Пациенты 1-й группы получали стандартное лечение, которое включало дезинтоксикационную терапию (400 мл 0,9% раствора натрия хлорида внутривенно капельно, на курс 5 вливаний), преднизолон 30-60 мг/сут, антигистаминные препараты, фототерапию (20 сеансов), топические стероиды и эмоленты наружно. Пациенты 2-й группы дополнительно принимали препарат адаптол по 3 таблетки (1500 мг) в день в течение 1 мес. Оценку эффективности терапевтических мероприятий проводили в 2 этапа, при этом учитывали параметры изменения оценки по шкале SCORAD и ДИКЖ через 4 нед после начала лечения и повторно через 12 нед.
Анализируя эффективность комплексного лечения больных по шкале SCORAD, мы отметили тенденцию к более выраженному снижению оценок во 2-й группе (с применением адаптола) по сравнению с 1-й (стандартное лечение) до 9,8±2,57 и 10,8±2,64 балла соответственно, а также снижение оценки по шкале SCORAD в 4,1 и 3,6 раза соответственно (табл. 2).
На втором этапе оценки эффективности комбинированной терапии с применением адаптола основной целью было исследование пострецидивного периода в обеих группах. Оценку пострецидивного периода проводили с 5-й по 12-ю неделю наблюдения, причем во 2-й группе прием адаптола было рекомендовано продлить до 12 нед в стандартной дозировке.
Данные по анализу интенсивности снижения оценок по шкале SCORAD, полученные через 12 нед после начала лечения, также свидетельствуют о большей эффективности комплексного лечения в комбинации с адаптолом и продлением его приема до 3 мес. Оценка по шкале SCORAD в этой группе в пострецидивном периоде продолжала несколько снижаться и составила 7,1±2,13 балла по сравнению с группой стандартного лечения, в которой этот показатель, наоборот, немного увеличился за счет возникших рецидивов у 4 (10%) пациентов через 1-1,5 мес после лечения и достиг в среднем 11,9±2,41 балла (р=0,003).
В группе, пациенты которой использовали адаптол, обострений не отмечалось, из чего можно сделать вывод о целесообразности применения адаптола в пострецидивном периоде до 12 нед. В совокупности у пациентов, принимавших адаптол в пострецидивном периоде, показатели кожного процесса улучшились более интенсивно в 1,4 и 5,6 раза по сравнению с исходным уровнем.
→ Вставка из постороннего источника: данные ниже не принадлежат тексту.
(** * The layer chain of a small neural-network engine

    A shallow embedding of [include/layer.h]: the class [layer_base], the
    class template [layer<Activation>], the sentinel [input_layer] and the
    container [layers], followed by the properties of the chain that the
    specification states.

    Objects live in a heap indexed by their address; the structural links
    [next_] and [prev_] are pointers into that heap, so that aliasing between
    the two arguments of [connect] and cyclic chains are represented as they
    are in the program. Methods are computations in a state-and-exception
    monad. *)

From Stdlib Require Import ZArith List Bool String Lia Floats.
From Stdlib Require Uint63.
From stdpp Require Import gmap list.

Local Open Scope Z_scope.

(** ** Scalars and vectors *)

(** Modelled from the spec: the typedef [float_t] of [util.h], the type of
    the reals that a layer holds. The literals [0.5] and [0.0] and the
    result of [std::sqrt] on an [int] are C++ [double]s, and [float_t] is
    taken to be [double] as well: IEEE 754 binary64. *)
Abbreviation float_t := float (only parsing).

(** Modelled from the spec: the typedef [vec_t] of [util.h], an ordered
    sequence of reals: [std::vector<float_t>]. *)
Abbreviation vec_t := (list float) (only parsing).

(** The address of an object; the null pointer is not an address, and a
    pointer [layer_base*] is an [option addr]. *)
Definition addr : Type := positive.
Definition ptr : Type := option addr.

(** Conversion of an integer to the 32-bit [int], wrapping around. *)
Definition to_int (z : Z) : Z := (z + 2147483648) mod 4294967296 - 2147483648.

Definition INT_MAX : Z := 2147483647.

(** Conversion of an [int] to [double]; exact on the whole range of [int]. *)
Definition float_of_int (n : Z) : float_t :=
  if n <? 0 then PrimFloat.opp (PrimFloat.of_uint63 (Uint63.of_Z (- n)))
  else PrimFloat.of_uint63 (Uint63.of_Z n).

(** The exceptions. [nn_error] is the exception class of [util.h], thrown
    with a message for the dimension mismatch of the specification;
    [length_error] is [std::length_error] and [bad_alloc] is
    [std::bad_alloc], the two exceptions of [std::vector::resize]. *)
Inductive exn : Type :=
| nn_error (what : string)
| length_error
| bad_alloc.

(** ** Outcomes and the monad of methods *)

Inductive res (A : Type) : Type :=
| Val (a : A)          (* normal return *)
| Throw (e : exn)      (* an exception leaves the call *)
| Undefined            (* a null or dangling pointer is dereferenced *)
| OutOfFuel.           (* the fuel of a loop or of a recursion ran out *)
Arguments Val {A} a.
Arguments Throw {A} e.
Arguments Undefined {A}.
Arguments OutOfFuel {A}.

Definition M (St A : Type) : Type := St -> res A * St.

Definition ret {St A : Type} (a : A) : M St A := fun s => (Val a, s).

Definition bind {St A B : Type} (c : M St A) (k : A -> M St B) : M St B :=
  fun s =>
    match c s with
    | (Val a, s') => k a s'
    | (Throw e, s') => (Throw e, s')
    | (Undefined, s') => (Undefined, s')
    | (OutOfFuel, s') => (OutOfFuel, s')
    end.

Definition throw {St A : Type} (e : exn) : M St A := fun s => (Throw e, s).
Definition undefined {St A : Type} : M St A := fun s => (Undefined, s).
Definition out_of_fuel {St A : Type} : M St A := fun s => (OutOfFuel, s).

Declare Scope cpp_scope.
Delimit Scope cpp_scope with cpp.
Notation "x <- c ;; k" := (bind c (fun x => k))
  (at level 100, c at next level, right associativity) : cpp_scope.
Notation "c ;;; k" := (bind c (fun _ => k))
  (at level 100, right associativity) : cpp_scope.
Local Open Scope cpp_scope.
(** * Agent collaboration layer: presence, mailbox, channel inbox, bridge, sync

    A shallow embedding of
      - [scripts/agent_comms.py]     (presence store, mailbox, channel inbox,
                                      agent loop, command line),
      - [scripts/telegram_bridge.py] (inbound poll and routing, outbox, the
                                      process and its PID file),
      - [scripts/nsync.py]           ([NSyncHandler]: [sync], the debounced
                                      handler of events, the links to the
                                      rules),
    followed by the properties of these functions.

    Conventions of the embedding.
      - Time: a reading of [time.time()] is a whole number of microseconds
        ([Z]); the thresholds 60 and 120 of the source are therefore
        [60 * 1000000] and [120 * 1000000], and [int(time.time() * 1000)] is
        the reading divided by 1000, which is what the floating-point
        product of the source gives for the readings of the present epoch
        ([present_epoch]).  The successive readings a run obtains
        are given by the environment ([clock]); the store counts the
        readings taken so far ([ticks]).
      - Files: a directory is a finite map from entry names to files; a file
        either holds a JSON document or text that [json.load] rejects.  The
        directories exist and are writable, so [open], [unlink] and [stat]
        succeed on the entries that are listed.  Names are compared exactly,
        as on the POSIX host; only [glob] folds letter case when
        [os.name == 'nt'].  An entry name is a file name: the functions
        build names from the identity of the process, from the recipient of
        a message and from the target of an instruction, and the embedding
        covers the texts of which [open(..., "w")] makes an entry of the
        directory.  Where a path built from a text with a path separator
        leads depends on the tree around the store, which is not part of
        it: statements about names built from data say which texts they
        cover.
      - Replication: all hosts act on one shared store.  The subprocess
        [mcp.py nsync sync], whose result the callers discard, is recorded in
        the trace of the store and leaves the files as they are.
      - Console output is not recorded, except for the warning of
        [listen_for_messages]; the console takes every text, so [print]
        does not raise. *)

From stdpp Require Import gmap strings list fin_maps pretty.
From Stdlib Require Import ZArith Lia Ascii String.
(** * Baremetal IPMI power manager ([ironic/manager/ipmi.py])

    A shallow embedding of the IPMI power driver and the proofs of the
    properties its specification states.  The driver shells out to
    [ipmitool]; everything outside the Python process (the commands that
    are run, the file system) is part of an explicit machine state, and
    the methods of the driver are computations in a small state and
    exception monad over that machine. *)

From Stdlib Require Import ZArith Lia Ascii String List.
From stdpp Require Import base tactics option list strings gmap stringmap pretty.

Local Open Scope Z_scope.
Local Open Scope string_scope.
Local Open Scope list_scope.

(** ** Strings *)

(** The line feed that ends every line [ipmitool] prints. *)
Definition LF : string := String "010"%char EmptyString.

(** [s.split(sep)] for a one-character separator: every occurrence of the
    separator cuts, empty pieces are kept. *)
Fixpoint split_acc (sep : ascii) (cur : string) (s : string) : list string :=
  match s with
  | EmptyString => [cur]
  | String c s' =>
      if Ascii.eqb c sep then cur :: split_acc sep EmptyString s'
      else split_acc sep (cur +:+ String c EmptyString) s'
  end.

Definition split (sep : ascii) (s : string) : list string :=
  split_acc sep EmptyString s.

(** [sep.join(l)]. *)
Fixpoint join (sep : string) (l : list string) : string :=
  match l with
  | [] => EmptyString
  | [x] => x
  | x :: l' => x +:+ sep +:+ join sep l'
  end.

(** [s.replace(c, by)] for a one-character pattern. *)
Fixpoint replace (c : ascii) (by_ : string) (s : string) : string :=
  match s with
  | EmptyString => EmptyString
  | String d s' =>
      if Ascii.eqb d c then by_ +:+ replace c by_ s'
      else String d (replace c by_ s')
  end.

Definition ends_with_slash (s : string) : bool :=
  match rev (list_ascii_of_string s) with
  | c :: _ => Ascii.eqb c "/"
  | [] => false
  end.

Module os_path.
(** [os.path.join(a, b)] on POSIX, two components. *)
Definition join (a b : string) : string :=
  match b with
  | String "/" _ => b
  | _ =>
      if String.eqb a EmptyString || ends_with_slash a then a +:+ b
      else a +:+ "/" +:+ b
  end.
End os_path.

(** *** [int(s)]

    Python's [int] on a string: surrounding white space is dropped, one
    sign is allowed, and what is left must be a non-empty run of decimal
    digits; anything else is a [ValueError], here [None]. *)

Definition is_space (c : ascii) : bool :=
  let n := nat_of_ascii c in
  (Nat.eqb n 32 || (Nat.leb 9 n && Nat.leb n 13))%bool.
Lemma to_result (room : RoomArg) (h : Heap) (this : loc)
    (ad : AdapterRef) (r e f : loc) (s : JSSet.t) :
  h !! this = Some (HOperator ad r e f) →
  h !! r = Some (HSet s) →
  BroadcastOperator.to room this h
  = Some (S (length h),
          (h ++ [HSet (addRooms room s)]) ++ [HOperator ad (length h) e f]).
Proof.
  intros Hthis Hr.
  unfold BroadcastOperator.to, mbind, HeapM_bind, getOperator, getSet, new.
  rewrite Hthis. simpl. rewrite Hr. simpl.
  rewrite addRooms_at. rewrite length_app. simpl. do 3 f_equal. lia.
Qed.

Lemma except_result (room : RoomArg) (h : Heap) (this : loc)
    (ad : AdapterRef) (r e f : loc) (s : JSSet.t) :
  h !! this = Some (HOperator ad r e f) →
  h !! e = Some (HSet s) →
  BroadcastOperator.except room this h
  = Some (S (length h),
          (h ++ [HSet (addRooms room s)]) ++ [HOperator ad r (length h) f]).
Proof.
  intros Hthis He.
  unfold BroadcastOperator.except, mbind, HeapM_bind, getOperator, getSet, new.
  rewrite Hthis. simpl. rewrite He. simpl.
  rewrite addRooms_at. rewrite length_app. simpl. do 3 f_equal. lia.
Qed.

Lemma operator_at_old (h k : Heap) this ad rs ex fl :
  operator_at h this ad rs ex fl → operator_at (h ++ k) this ad rs ex fl.
Proof.
  intros (r & e & f & H1 & H2 & H3 & H4). exists r, e, f.
  repeat split; by apply lookup_old.
Qed.

Lemma selector_result (h : Heap) this ad rs ex fl :
  operator_at h this ad rs ex fl →
  BroadcastOperator.selector this h = Some (mkOpts rs (Some ex) (Some fl), h).
Proof.
  intros (r & e & f & H1 & H2 & H3 & H4).
  unfold BroadcastOperator.selector, mbind, HeapM_bind, getOperator, getSet, getFlags.
  rewrite H1. simpl. rewrite H2. simpl. rewrite H3. simpl. by rewrite H4.
Qed.
(** The loop of lines 136-143, from any starting total and counts. *)
Lemma analyze_fold (row : Type) (store : list (string * list row)) :
  forall (total : Z) (counts : list (string * Z)),
  let r :=
    fold_left
      (fun acc kv =>
         let '(total, counts) := acc in
         let data_type := data_type_of_key (fst kv) in
         let n := Z.of_nat (List.length (snd kv)) in
         (total + n,
          dict_set data_type (dict_get_default data_type 0 counts + n) counts))
      store (total, counts) in
  fst r = total + Z.of_nat (List.length (List.concat (map snd store))) /\
  sum_values (snd r)
    = sum_values counts + Z.of_nat (List.length (List.concat (map snd store))) /\
  forall k,
    dict_get_default k 0 (snd r) =
    dict_get_default k 0 counts +
    Z.of_nat (List.length (List.concat (map snd
      (filter (fun kv => String.eqb (data_type_of_key (fst kv)) k) store)))).
Proof.
  induction store as [|[key df] store IH]; intros total counts.
  - cbn [fold_left fst snd map filter List.concat List.length Z.of_nat].
    cbv zeta. cbn [fst snd]. rewrite !Z.add_0_r. repeat split.
    intros k. now rewrite Z.add_0_r.
  - cbn [fold_left fst snd map filter].
    specialize (IH (total + Z.of_nat (List.length df))
                  (dict_set (data_type_of_key key)
                     (dict_get_default (data_type_of_key key) 0 counts
                      + Z.of_nat (List.length df)) counts)).
    cbv zeta in IH. destruct IH as (H1 & H2 & H3).
    cbv zeta. rewrite length_concat_cons. repeat split.
    + rewrite H1. lia.
    + rewrite H2, sum_values_set. lia.
    + intros k. rewrite H3.
      destruct (String.eqb_spec (data_type_of_key key) k) as [<-|Hne].
      * cbn [map snd]. rewrite length_concat_cons.
        unfold dict_get_default at 1. rewrite dict_get_set_same. lia.
      * unfold dict_get_default at 1.
        rewrite dict_get_set_other by congruence.
        fold (dict_get_default k 0 counts). lia.
Qed.

Lemma analyze_counts_add_up_aux (row : Type)
  (store : list (string * list row)) :
  let r := analyze_itch_file row store in
  fst (fst r) = map fst store /\
  snd (fst r) = Z.of_nat (List.length (List.concat (map snd store))) /\
  sum_values (snd r) = snd (fst r) /\
  forall k,
    dict_get_default k 0 (snd r) =
    Z.of_nat (List.length (List.concat (map snd
      (filter (fun kv => String.eqb (data_type_of_key (fst kv)) k) store)))).
Proof.
  pose proof (analyze_fold row store 0 []) as H. cbv zeta in H.
  unfold analyze_itch_file.
  destruct (fold_left _ store (0, [])) as [total counts].
  cbn [fst snd] in *. destruct H as (H1 & H2 & H3).
  repeat split.
  - exact H1.
  - rewrite H2, H1. reflexivity.
  - intros k. rewrite H3. reflexivity.
Qed.
Lemma media_path_history (cfg : config) (filename : str) :
  basename filename = HISTORY_NAME -> media_path cfg filename = HISTORY_FILE cfg.
Proof. intros Hname. unfold media_path, HISTORY_FILE. rewrite Hname. reflexivity. Qed.

(** X14.  The media handlers reach the history file: for a parameter
    whose basename is [.history.json], GET sends the history file when
    it can be read, and DELETE removes it when it can be removed, after
    which the history loads as empty. *)
Theorem media_handlers_reach_history (cfg : config) (filename : str) (w : world)
  (f : file) :
  basename filename = HISTORY_NAME ->
  history_node w = Some (RegularFile f) ->
  (readable f = true ->
   serve_media cfg filename w = FileResponse (HISTORY_FILE cfg) HISTORY_NAME (body f))
  /\ (removable f = true ->
      fst (delete_media cfg filename w)
      = Json (JDict [(lit "success", JBool true);
                     (lit "message", JStr (lit "File deleted successfully"))])
      /\ history_node (snd (delete_media cfg filename w)) = None
      /\ load_history cfg (snd (delete_media cfg filename w)) = JList []).
Proof.
  intros Hname Hnode. unfold history_node in Hnode.
  unfold serve_media, delete_media, read, remove_path.
  fold (media_path cfg filename).
  rewrite exists_media, node_at_media, locate_media, Hname.
  change (dot_name HISTORY_NAME) with false. cbv iota.
  rewrite Hnode. cbn [negb]. rewrite (media_path_history cfg filename Hname).
  split.
  - intros ->. reflexivity.
  - intros ->. cbn [fst snd]. split; [reflexivity |].
    assert (Hgone : history_node
                      {| folder := drop HISTORY_NAME (folder w);
                         elsewhere := elsewhere w |} = None)
      by (unfold history_node; cbn [folder]; apply lookup_drop_same).
    split; [exact Hgone |].
    rewrite load_history_eq, Hgone. reflexivity.
Qed.
(** An id is eight characters long whatever the random source delivers,
    also when it delivers nothing. *)
Lemma newErrorID_length w :
  ∃ id, newErrorID w = Some (id, World (heap w) (drop 6 (entropy w)))
        ∧ String.length id = 8%nat.
Proof.
  exists (Base64.EncodeToString (id_bytes w)). split; [reflexivity|].
  apply EncodeToString_six, id_bytes_length.
Qed.

Example newErrorID_no_entropy :
  newErrorID (World ∅ []) = Some ("AAAAAAAA"%string, World ∅ []).
Proof. reflexivity. Qed.

(** * The merge rules *)

Lemma merged_fields a b :
  ID (merged a b) = ID a
  ∧ Detail (merged a b) = Detail a +:+ "; " +:+ Detail b
  ∧ Meta (merged a b) = Meta a ++ entries (Meta b).
Proof.
  unfold merged.
  destruct (_ || _) in |- *; [|destruct (_ || _) in |- *]; repeat split.
Qed.

Lemma merged_internal a b :
  Status a = 500 ∨ Status b = 500 →
  Status (merged a b) = 500
  ∧ Code (merged a b) = if Status a =? 500 then Code a else "internal_error"%string.
Proof.
  intros H. unfold merged.
  assert ((Status a =? 500) || (Status b =? 500) = true) as ->; [|split; reflexivity].
  destruct H as [H|H]; rewrite H; [reflexivity|apply orb_true_r].
Qed.

Lemma merged_other a b :
  Status a ≠ 500 → Status b ≠ 500 →
  (Status (merged a b), Code (merged a b)) =
    if negb (Status a =? Status b) || negb (bool_decide (Code a = Code b))
    then (400, "bad_request"%string) else (Status a, Code a).
Proof.
  intros Ha Hb. apply Z.eqb_neq in Ha, Hb. unfold merged. rewrite Ha, Hb.
  cbn [orb]. now destruct (_ || _).
Qed.

(** Every map the merge appends has one key, so a meta made of single-key
    maps stays one. *)
Lemma entries_all_single_key vals : Forall single_key (entries vals).
Proof.
  induction vals as [|val vals IH]; [constructor|].
  rewrite entries_cons. apply Forall_app. split; [|exact IH].
  apply Forall_fmap, Forall_forall. intros [k v] _. now exists k, v.
Qed.

Lemma merged_single_key a b :
  Forall single_key (Meta a) → Forall single_key (Meta (merged a b)).
Proof.
  intros H. rewrite (proj2 (proj2 (merged_fields a b))).
  apply Forall_app. split; [exact H|apply entries_all_single_key].
Qed.

(** C1: when both errors are present and one of them, once promoted, has
    status 500, [MergeErrors] returns the pointer the first error promotes to
    (the first error itself when it is structured); the struct behind it
    then has status 500, has code "internal_error" if the first error was
    not a 500 before, and carries the second error's detail and meta after
    its own. *)
Theorem MergeErrors_internal_wins err other w a b :
  promoted err w = Some a →
  promoted other w = Some b →
  Status a = 500 ∨ Status b = 500 →
  ∃ e w1 w' r,
    asErrorResponse err w = Some (e, w1)
    ∧ (∀ p, err = Resp p → e = p)
    ∧ MergeErrors err other w = Some (Resp e, w')
    ∧ heap w' !! e = Some r
    ∧ Status r = 500
    ∧ (Status a ≠ 500 → Code r = "internal_error")
    ∧ Detail r = Detail a +:+ "; " +:+ Detail b
    ∧ Meta r = Meta a ++ entries (Meta b).
Proof.
  intros Ha Hb H500.
  destruct (MergeErrors_both _ _ _ _ _ Ha Hb) as (e & w1 & w' & He & Hm & Hr & _).
  exists e, w1, w', (merged a b). repeat split; try assumption.
  - intros p ->. change (Some (p, w) = Some (e, w1)) in He. congruence.
  - apply (merged_internal a b H500).
  - intros Hn. rewrite (proj2 (merged_internal a b H500)).
    apply Z.eqb_neq in Hn. now rewrite Hn.
  - apply merged_fields.
  - apply merged_fields.
Qed.

Lemma MergeErrors_internal_wins_witness :
  promoted (Resp 1) (two_errors bad_sort not_found_8) = Some bad_sort
  ∧ promoted (Plain "disk full") (two_errors bad_sort not_found_8)
      = Some (internal_error_response "disk full")
  ∧ ∃ e w1 w' r,
      asErrorResponse (Resp 1) (two_errors bad_sort not_found_8) = Some (e, w1)
      ∧ (∀ p, Resp 1 = Resp p → e = p)
      ∧ MergeErrors (Resp 1) (Plain "disk full") (two_errors bad_sort not_found_8)
          = Some (Resp e, w')
      ∧ heap w' !! e = Some r
      ∧ Status r = 500
      ∧ (Status bad_sort ≠ 500 → Code r = "internal_error")
      ∧ Detail r = "sort must be an integer; disk full"
      ∧ Meta r = Meta bad_sort ++ entries [].
Proof.
  split; [reflexivity|]. split; [reflexivity|].
  apply (MergeErrors_internal_wins (Resp 1) (Plain "disk full")
           (two_errors bad_sort not_found_8) bad_sort
           (internal_error_response "disk full"));
    [reflexivity | reflexivity | right; reflexivity].
Defined.
(** * avito_agent: dialogue orchestration and hybrid retrieval

  A shallow embedding of the decision logic of the sales assistant
  (slot manager, negotiation engine, product repository, hybrid
  retriever, graph routing functions and the reflection node), with
  the properties its specification states about them.

  Conventions.
  - A Python [dict] with string keys is a [gmap string _]; a key that
    is absent is [None] on lookup, as with [dict.get].
  - JSON-like values of type [Any] are [pyval]s; [truthy] is Python's
    truth test.
  - Python [float]s are exact rationals ([Q]) wherever a property
    only depends on the order and the field laws.  The keyword
    scorer compares a computed score with a decimal literal that the
    computation can reach, so it is modelled in binary64, with the
    operations of the standard library's IEEE 754 specification
    ([spec_float]).
  - Python [int]s are [Z]. *)

From Stdlib Require Import ZArith QArith Lqa String Ascii List Bool Lia Permutation
  Sorted.
From Stdlib Require Import Floats DecimalString.
From stdpp Require Import gmap strings list fin_maps.

Set Warnings "-register-all,-inexact-float".
Local Open Scope string_scope.
Local Open Scope Z_scope.

(** * Part I: the embedding *)

(** ** Exceptions *)

Module Exc.

Inductive pyexc :=
| ValueError | TypeError | OverflowError | ZeroDivisionError
| AttributeError | KeyError | IndexError.

(** A call that returns a value or raises. *)
Inductive outcome (A : Type) : Type :=
| Ret (a : A)
| Raise (e : pyexc).
Arguments Ret {A} a.
Arguments Raise {A} e.

Definition bind {A B} (m : outcome A) (k : A -> outcome B) : outcome B :=
  match m with
  | Ret a => k a
  | Raise e => Raise e
  end.

#[global] Instance outcome_ret : MRet outcome := fun A a => Ret a.
#[global] Instance outcome_bind : MBind outcome := fun A B k m => bind m k.

End Exc.
Import Exc.

(** ** Python values *)

Module Py.

Inductive pyval : Type :=
| PNone
| PBool (b : bool)
| PInt (z : Z)
| PFloat (q : Q)
| PStr (s : string)
| PList (l : list pyval)
| PDict (d : gmap string pyval).

(** [bool(v)] *)
Definition truthy (v : pyval) : bool :=
  match v with
  | PNone => false
  | PBool b => b
  | PInt z => negb (Z.eqb z 0)
  | PFloat q => negb (Qeq_bool q 0)
  | PStr s => negb (String.eqb s "")
  | PList l => negb (Nat.eqb (length l) 0)
  | PDict d => negb (Nat.eqb (size d) 0)
  end.

(** [d.get(k, dflt)] *)
Definition dict_get {A} (d : gmap string A) (k : string) (dflt : A) : A :=
  default dflt (d !! k).

(** [k in d and d[k]]: the value under [k] when it is present and truthy. *)
Definition supplied (d : gmap string pyval) (k : string) : option pyval :=
  match d !! k with
  | Some v => if truthy v then Some v else None
  | None => None
  end.

(** Comparisons of Python floats, on the rational model. *)
Definition Qgeb (a b : Q) : bool := Qle_bool b a.
Definition Qltb (a b : Q) : bool := negb (Qle_bool b a).
Definition Qgtb (a b : Q) : bool := negb (Qle_bool a b).

(** [max(a, b)]: the first argument unless the second is greater. *)
Definition py_max (a b : Q) : Q := if Qgtb b a then b else a.

(** [l[:k]] for an [int] [k]; a negative [k] counts from the end. *)
Definition slice_to {A} (k : Z) (l : list A) : list A :=
  if Z.ltb k 0 then firstn (Z.to_nat (Z.of_nat (length l) + k)) l
  else firstn (Z.to_nat k) l.

(** The number a value stands for in arithmetic and comparisons:
    [bool] is a subtype of [int]. *)
Definition num_of (v : pyval) : option Q :=
  match v with
  | PBool b => Some (if b then 1 else 0)%Q
  | PInt z => Some (inject_Z z)
  | PFloat q => Some q
  | _ => None
  end.

(** [v < c] and [v >= c] against a number [c]. *)
Definition py_lt_num (v : pyval) (c : Q) : outcome bool :=
  match num_of v with
  | Some q => Ret (Qltb q c)
  | None => Raise TypeError
  end.

Definition py_ge_num (v : pyval) (c : Q) : outcome bool :=
  match num_of v with
  | Some q => Ret (Qgeb q c)
  | None => Raise TypeError
  end.

(** [v + k] for an [int] [k]. *)
Definition py_add_int (v : pyval) (k : Z) : outcome pyval :=
  match v with
  | PBool b => Ret (PInt ((if b then 1 else 0) + k))
  | PInt z => Ret (PInt (z + k))
  | PFloat q => Ret (PFloat (q + inject_Z k))
  | _ => Raise TypeError
  end.

(** [obj.get(k, dflt)]: only a [dict] has the method. *)
Definition py_get (obj : pyval) (k : string) (dflt : pyval) : outcome pyval :=
  match obj with
  | PDict d => Ret (dict_get d k dflt)
  | _ => Raise AttributeError
  end.

(** [len(v)]; the length of a string is counted in bytes here. *)
Definition py_len (v : pyval) : outcome Z :=
  match v with
  | PStr s => Ret (Z.of_nat (String.length s))
  | PList l => Ret (Z.of_nat (length l))
  | PDict d => Ret (Z.of_nat (size d))
  | _ => Raise TypeError
  end.

(** [v[:n]] is only evaluated for its exceptions. *)
Definition py_slice_check (v : pyval) : outcome unit :=
  match v with
  | PStr _ => Ret tt
  | PList _ => Ret tt
  | _ => Raise TypeError
  end.

(** [f"{v:.1f}"] and [v / 10.0], evaluated for their exceptions. *)
Definition py_float_check (v : pyval) : outcome unit :=
  match v with
  | PBool _ => Ret tt
  | PInt z =>
      if Z.ltb (Z.abs z) (2 ^ 1024 - 2 ^ 970) then Ret tt
      else Raise OverflowError
  | PFloat _ => Ret tt
  | PStr _ => Raise ValueError
  | _ => Raise TypeError
  end.

(** [seq[i]] *)
Definition py_index (seq i : pyval) : outcome pyval :=
  match seq with
  | PList l =>
      match i with
      | PInt _ | PBool _ =>
          let z := match i with PInt z => z | PBool true => 1 | _ => 0 end in
          let n := Z.of_nat (length l) in
          let z' := if Z.ltb z 0 then z + n else z in
          if Z.ltb z' 0 || Z.leb n z' then Raise IndexError
          else match nth_error l (Z.to_nat z') with
               | Some v => Ret v
               | None => Raise IndexError
               end
      | _ => Raise TypeError
      end
  | PStr s =>
      match i with
      | PInt _ | PBool _ =>
          let z := match i with PInt z => z | PBool true => 1 | _ => 0 end in
          let n := Z.of_nat (String.length s) in
          let z' := if Z.ltb z 0 then z + n else z in
          if Z.ltb z' 0 || Z.leb n z' then Raise IndexError
          else Ret (PStr (String.substring (Z.to_nat z') 1 s))
      | _ => Raise TypeError
      end
  | PDict d =>
      match i with
      | PStr k => match d !! k with Some v => Ret v | None => Raise KeyError end
      | PList _ | PDict _ => Raise TypeError
      | _ => Raise KeyError
      end
  | _ => Raise TypeError
  end.

(** [v in l] for a list [l] of strings. *)
Definition py_in_strs (v : pyval) (l : list string) : bool :=
  match v with
  | PStr s => existsb (String.eqb s) l
  | _ => false
  end.

(** A value that can be a dictionary key. *)
Definition hashable (v : pyval) : bool :=
  match v with
  | PList _ => false
  | PDict _ => false
  | _ => true
  end.

(** [', '.join(v[:2])], evaluated for its exceptions: the slice must
    exist and its elements must be strings. *)
Definition py_join_check (v : pyval) : outcome unit :=
  match v with
  | PStr _ => Ret tt
  | PList l =>
      if forallb (fun x => match x with PStr _ => true | _ => false end)
                 (firstn 2 l)
      then Ret tt else Raise TypeError
  | _ => Raise TypeError
  end.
Это превосходило показатели 2-й группы, в которой оценка по шкале SCORAD на фоне общего снижения в 3,2 раза по сравнению с исходным значением в пострецидивном периоде увеличилась в 1,1 раза за счет обострения у 10% пациентов (рис. 1).
Динамика показателей ДИКЖ в группе, в которой в схеме лечения применяли адаптол, улучшилась с большим преимуществом по интенсивности снижения: 6,05±0,83 балла в 1-й группе со стандартным лечением и 4,2±0,69 балла во 2-й группе с применением адаптола. Данные анализа показателей ДИКЖ через 12 нед свидетельствуют об улучшении КЖ в группе с применением адаптола (3,31±0,63 балла), в то время как в стандартной группе этот показатель ухудшился за счет больных, у которых отмечено обострение, и составил 6,18±0,81 балла (рис. 2).
Показатели ДИКЖ в 1-й группе улучшились на 73% через 4 нед и ухудшились на 1% через 12 нед, в то время как показатели 2-й группы - соответственно улучшились на 81% и продолжали улучшаться до 85%.
За время наблюдения признаков неблагоприятного взаимодействия адаптола с базисными препаратами у пациентов не отмечено.
Заключение
Результаты проведенного исследования доказывают эффективность коррекции психологического дискомфорта при АтД с помощью медикаментозной (противотревожной) терапии с применением адаптола по 500 мг 3 раза в день. Продление приема адаптола до 12 нед в пострецидивном периоде АтД способствует дальнейшему улучшению оценок по шкале SCORAD и показателей ДИКЖ, что клинически проявляется более стойкой и длительной ремиссией.